Misdeeds and Misdemeanors at the School

The School House was built by the Cavenham Estate in 1871, owners at that time was Henry Spencer Waddington. The original construction was of a single classroom with a two-story cottage attached for the resident teacher. The buildings were of flint with a slate roof and brick ‘dressing’ at all corners and around the windows and doors. It stood on half an acre of ground adjacent to the vicarage (since demolished). A second classroom was added in 1903 to accommodate infants under 5 as numbers had risen and children could not be successfully taught in a single group any longer. The extension allowed for 70 children, records show 35 attended.


The school was let and managed by the Foundation Managers of Cavenham Public Elementary School and the Education Authority. Their Managers’ Notebook records the members of the committee, usually the incumbent vicar, landlord and 2 to 4 other residents of the village. The managers set holidays, dealt with arrangements for cleaning, maintenance and heating and engaged the teachers over the years. The education authorities made periodic inspections as did the diocesan inspectors.


Most of the notes deal with the very routine concerns of the practical running of the school but some items do offer some insight into village life at that time. Items of interest include raising the salary of the incumbent teacher from £20 to £30 in July 1904, four months later she resigned citing continual low pay and the loss of her garden and orchard which had helped to eke out her salary previously. She also lamented the lack of desks and equipment in general. Her resignation was accepted and with the new teacher came new desks, and plans to clean and paint all the buildings.


In March of 1906 attention was drawn to the need for scrupulous disinfecting and the generous use of limewash as there was diphtheria.


In June of 1908, a special meeting was convened to deal with a parent’s complaint regarding his son’s canning for failure to do sums which had been set. The managers requested that other forms of punishment be used in the future and that all punishments be recorded in the punishment book. (not found).

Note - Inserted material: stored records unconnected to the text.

Lemma registry_ok_step st a : registry_ok st → registry_ok (fst (step st a)).
Proof.
  intros Hok. destruct (step_has_shape st a) as
    [ | code l r r1 Hf Hrs | code room Hfresh Hroom | code l r Hf | l
    | i l r g Hh | i ]; try done.
  - eapply registry_ok_store; [done..|].
    eapply room_step_members; [done|].
    destruct Hok as (Ha & _). apply fetch_Some in Hf as [Hdb Hl].
    destruct (Ha _ _ Hdb) as (r0 & Hl0 & ?). by simplify_eq.
  - destruct Hok as (Ha & Hb & Hc).
    destruct Hroom as (nm & cd & p & ->).
    split_and!; simpl.
    + intros c l. destruct (decide (code = c)) as [<-|Hne].
      * rewrite lookup_insert_eq. intros [= <-].
        eexists. split; [by apply list_lookup_middle|].
        split; [done|]. unfold host_is_member. simpl. apply list_elem_of_here.
      * rewrite lookup_insert_ne by done. intros Hdb.
        destruct (Ha _ _ Hdb) as (r0 & Hl0 & ?). exists r0.
        split; [|done]. by apply lookup_app_l_Some.
    + intros l r [H|[Hlen H]]%lookup_app_Some.
      * destruct (Hb _ _ H) as [?|[c Hdb]]; [by left|]. right. exists c.
        rewrite lookup_insert_ne; [done|]. by intros <-; simplify_eq.
      * right. exists code.
        destruct (l - length (heap st)) as [|n] eqn:Hd; [|by destruct n].
        rewrite lookup_insert_eq. f_equal. lia.
    + assert (∀ c, rooms_db st !! c = Some (length (heap st)) → False) as Hnew.
      { intros c Hdb. destruct (Ha _ _ Hdb) as (r0 & Hl0 & _).
        apply lookup_lt_Some in Hl0. lia. }
      intros c1 c2 l.
      destruct (decide (code = c1)) as [<-|Hne1];
        destruct (decide (code = c2)) as [<-|Hne2]; [done|..].
      * rewrite lookup_insert_eq, lookup_insert_ne by done.
        intros [= <-] Hdb. by destruct (Hnew _ Hdb).
      * rewrite lookup_insert_eq, lookup_insert_ne by done.
        intros Hdb [= <-]. by destruct (Hnew _ Hdb).
      * rewrite !lookup_insert_ne by done. apply Hc.
  - destruct Hok as (Ha & Hb & Hc). apply fetch_Some in Hf as [Hdb Hl].
    split_and!; simpl.
    + intros c l'. destruct (decide (code = c)) as [<-|Hne].
      * by rewrite lookup_delete_eq.
      * rewrite lookup_delete_ne by done. intros Hdb'.
        rewrite list_lookup_insert_ne; [eauto|].
        intros <-. apply Hne. by eapply Hc.
    + intros l' r0. destruct (decide (l = l')) as [<-|Hne].
      * rewrite list_lookup_insert_eq by (by eapply lookup_lt_Some).
        intros [= <-]. by left.
      * rewrite list_lookup_insert_ne by done. intros Hl'.
        destruct (Hb _ _ Hl') as [?|[c Hdb']]; [by left|]. right. exists c.
        rewrite lookup_delete_ne; [done|]. intros <-. by simplify_eq.
    + intros c1 c2 l' [_ H1]%lookup_delete_Some [_ H2]%lookup_delete_Some.
      by eapply Hc.
  - destruct Hok as (Ha & Hb & Hc).
    destruct (run_gemini_judgment_fields r g) as (Hp & Hhost & _).
    split_and!; simpl; [| |done].
    + intros c l' Hdb. destruct (decide (l = l')) as [<-|Hne].
      * destruct (Ha _ _ Hdb) as (r0 & Hl0 & Hne0 & Hmem). simplify_eq.
        eexists. split; [apply list_lookup_insert_eq; by eapply lookup_lt_Some|].
        unfold host_is_member in *. by rewrite Hp, Hhost.
      * rewrite list_lookup_insert_ne by done. eauto.
    + intros l' r0. destruct (decide (l = l')) as [<-|Hne].
      * rewrite list_lookup_insert_eq by (by eapply lookup_lt_Some).
        intros [= <-]. rewrite Hp. eauto.
      * rewrite list_lookup_insert_ne by done. eauto.
Qed.

Lemma registry_ok_reachable st : reachable st → registry_ok st.
Proof.
  induction 1 as [|st a _ IH] using reachable_ind.
  - split_and!; simpl; try done; intros l r Hl; by rewrite lookup_nil in Hl.
  - by apply registry_ok_step.
Qed.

The Manager’s Notebook records the dismissal of the Head Mistress in 1923 at a “reduced rate of pension” with a reference about the discipline of a child of one of the managers (non-specific). The balance of authority in this small village is again reflected in another incident at the school, after several thefts the teacher marked some money in her bag, on catching the culprits ‘red-handed’ she felt certain of her cause but to no avail as the parents stepped into the fray on the side of the children.


In 1928 enrolment dropped to 16. Four of these were from Lark Hall Farm located towards Higham. Accordingly, plans were completed and the Lark Hall children assigned to Higham school while the Cavenham children went to Tuddenham school. Letters were sent out to notify parents officially and the school was closed on March 31st 1929. The building was occupied by estate workers until it went into private ownership in the 1950s.

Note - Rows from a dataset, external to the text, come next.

Definition holds_guard (pc : GuardPC) : bool :=
  match pc with
  | Holding | Recovering | Releasing _ => true
  | AtEntrance | Finished _ => false
  end.

(** The locals of [ContinuousDiscovery] that its closures share, the
    package-level variables, the recovery goroutines started so far, and
    the trace. *)
Record Dispatcher := {
  globals : Globals;
  continuousDiscoveryStartTime : Z;
  checkAndRecoverWaitPeriod : Z;
  recoveryEntrance : Z;
  goroutines : list GuardPC;
  trace : list Event
}.

Definition holders (d : Dispatcher) : nat :=
  length (filter (λ pc, holds_guard pc = true) (goroutines d)).

(** [3 * instancePollSecondsDuration()] *)
Definition checkAndRecoverWaitPeriod_of (cfg : Configuration) : Z :=
  wrap64 (3 * instancePollSecondsDuration cfg).

(** The set-up part of [ContinuousDiscovery], up to its loop. *)
Definition ContinuousDiscovery_setup (g : Globals) (now : Z) : Dispatcher :=
  {| globals := set_recentDiscoveryOperationKeys ∅ g;
     continuousDiscoveryStartTime := now;
     checkAndRecoverWaitPeriod := checkAndRecoverWaitPeriod_of (config g);
     recoveryEntrance := 0;
     goroutines := [];
     trace := [EvLog Info "continuous discovery: setting up";
               EvCall "inst.LoadHostnameResolveCache";
               EvGo "handleDiscoveryRequests";
               EvCall "OpenTabletDiscovery";
               EvGo "ometrics.InitMetrics";
               EvGo "acceptSignals";
               EvGo "kv.InitKVStores";
               EvCall "reparentutil.SetDurabilityPolicy"] ++
              (if GrabElection (config g) then [EvCall "process.GrabElection"] else []) ++
              [EvLog Info "continuous discovery: starting"] |}.

(** [time.Since(continuousDiscoveryStartTime) >= checkAndRecoverWaitPeriod],
    with [time.Since] taken as the difference of two clock readings in
    nanoseconds. *)
Definition runCheckAndRecoverOperationsTimeRipe (d : Dispatcher) (now : Z) : bool :=
  bool_decide (now - continuousDiscoveryStartTime d >= checkAndRecoverWaitPeriod d).

Definition with_globals (g : Globals) (d : Dispatcher) : Dispatcher :=
  {| globals := g;
     continuousDiscoveryStartTime := continuousDiscoveryStartTime d;
     checkAndRecoverWaitPeriod := checkAndRecoverWaitPeriod d;
     recoveryEntrance := recoveryEntrance d;
     goroutines := goroutines d;
     trace := trace d |}.

Definition emit (tr : list Event) (d : Dispatcher) : Dispatcher :=
  {| globals := globals d;
     continuousDiscoveryStartTime := continuousDiscoveryStartTime d;
     checkAndRecoverWaitPeriod := checkAndRecoverWaitPeriod d;
     recoveryEntrance := recoveryEntrance d;
     goroutines := goroutines d;
     trace := trace d ++ tr |}.

Definition spawn_guard (d : Dispatcher) : Dispatcher :=
  {| globals := globals d;
     continuousDiscoveryStartTime := continuousDiscoveryStartTime d;
     checkAndRecoverWaitPeriod := checkAndRecoverWaitPeriod d;
     recoveryEntrance := recoveryEntrance d;
     goroutines := goroutines d ++ [AtEntrance];
     trace := trace d |}.

(** Goroutine [i] moves to [pc] and the entrance flag becomes [flag]. *)
Definition move (i : nat) (pc : GuardPC) (flag : Z) (d : Dispatcher) : Dispatcher :=
  {| globals := globals d;
     continuousDiscoveryStartTime := continuousDiscoveryStartTime d;
     checkAndRecoverWaitPeriod := checkAndRecoverWaitPeriod d;
     recoveryEntrance := flag;
     goroutines := <[i := pc]> (goroutines d);
     trace := trace d |}.

(** One atomic action of recovery goroutine [i]. [now] is what the clock
    reads should the action be the ripeness test, and [o] is how
    [CheckAndRecover] ends should the action be its return. *)
Definition guard_step (i : nat) (now : Z) (o : CheckAndRecoverOutcome)
    (d : Dispatcher) : Dispatcher :=
  match goroutines d !! i with
  | None => d
  | Some AtEntrance =>
      if bool_decide (recoveryEntrance d = 0)
      then move i Holding 1 d
      else move i (Finished None) (recoveryEntrance d) d
  | Some Holding =>
      if runCheckAndRecoverOperationsTimeRipe d now
      then emit [EvCheckAndRecover i] (move i Recovering (recoveryEntrance d) d)
      else emit [EvLog Debug "Waiting for seconds to pass before running failure detection/recovery"]
                (move i (Releasing ExitNotRipe) (recoveryEntrance d) d)
  | Some Recovering => move i (Releasing (ExitPass o)) (recoveryEntrance d) d
  | Some (Releasing e) => move i (Finished (Some e)) 0 d
  | Some (Finished _) => d
  end.

(** The goroutine of [case <-recoveryTick]. *)
Definition onRecoveryTick (d : Dispatcher) : Dispatcher :=
  if IsLeaderOrActive (globals d) then
    spawn_guard
      (emit [EvGo "ClearActiveFailureDetections";
             EvGo "ClearActiveRecoveries";
             EvGo "ExpireBlockedRecoveries";
             EvGo "AcknowledgeCrashedRecoveries";
             EvGo "inst.ExpireInstanceAnalysisChangelog"] d)
  else d.

(** The goroutine of [case <-instancePollTick]. *)
Definition onInstancePollTick (d : Dispatcher) : Dispatcher :=
  if IsLeaderOrActive (globals d) then
    emit [EvGo "inst.UpdateClusterAliases"; EvGo "inst.ExpireDowntime"; EvGo "injectSeeds"] d
  else d.

(** The goroutine of [case <-caretakingTick]. *)
Definition onCaretakingTick (now : Z) (d : Dispatcher) : Dispatcher :=
  if IsLeaderOrActive (globals d) then
    emit ([EvGo "inst.ReviewUnseenInstances";
           EvGo "inst.InjectUnseenPrimaries";
           EvGo "inst.ForgetLongUnseenInstances";
           EvGo "inst.ForgetUnseenInstancesDifferentlyResolved";
           EvGo "inst.ForgetExpiredHostnameResolves";
           EvGo "inst.DeleteInvalidHostnameResolves";
           EvGo "inst.ResolveUnknownPrimaryHostnameResolves";
           EvGo "inst.ExpireMaintenance";
           EvGo "inst.ExpireCandidateInstances";
           EvGo "inst.ExpireHostnameUnresolve";
           EvGo "inst.ExpireClusterDomainName";
           EvGo "inst.ExpireAudit";
           EvGo "inst.ExpirePoolInstances";
           EvGo "inst.FlushNontrivialResolveCacheToDatabase";
           EvGo "inst.ExpireStaleInstanceBinlogCoordinates";
           EvGo "process.ExpireNodesHistory";
           EvGo "process.ExpireAccessTokens";
           EvGo "process.ExpireAvailableNodes";
           EvGo "ExpireFailureDetectionHistory";
           EvGo "ExpireTopologyRecoveryHistory";
           EvGo "ExpireTopologyRecoveryStepsHistory"] ++
          (if runCheckAndRecoverOperationsTimeRipe d now && IsLeader (globals d)
           then [EvGo "SubmitPrimariesToKvStores"] else [])) d
  else emit [EvGo "inst.LoadHostnameResolveCache"] d.

(** The goroutine of [case <-snapshotTopologiesTick]. *)
Definition onSnapshotTopologiesTick (d : Dispatcher) : Dispatcher :=
  if IsLeaderOrActive (globals d) then emit [EvGo "inst.SnapshotTopologies"] d else d.

(** What the dispatcher and the goroutines it started do, one action at a
    time. The goroutine of a tick is taken as one action, except the
    recovery goroutine, which is split at its atomic operations so that
    several of them interleave. *)
Inductive Action :=
  | HealthTick (env : HealthEnv)
  | InstancePollTick
  | CaretakingTick (now : Z)
  | RecoveryTick
  | SnapshotTopologiesTick
  | TabletTopoTick
  | GuardStep (i : nat) (now : Z) (o : CheckAndRecoverOutcome).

The Firman family moved into the School House in 1928. Alan Firman then a young lad lived with his parents, two brothers and two sisters. His father was the estate bricklayer but supplemented his income by mending shoes, soldering kettles and mending furniture. As a boy, Alan recalls earning half a crown for taking a gallon of milk up to the house twice a day and lighting the copper fire to sterilize the milk buckets. The estate owned two Jersey cows, especially for The Hall’s milk supply. Alan earned another 6 pence, a mug of cocoa and a thick slice of bread and jam for gardening Nellie Sangsters garden on Saturday mornings. Nellie, who lived in a thatched cottage next to the post office (since demolished) was, by all accounts, a woman of character she would frighten all the children by standing on the pavement and shouting at them. They daren’t walk that way when she was out. She was also remembered for tying her cat to the door handle of her cottage. Nellie would paint her ceilings with whiting which came from the shop in a ball that had to be soaked in water overnight. Lumps of whiting hung from the ceiling where it had not dissolved satisfactorily.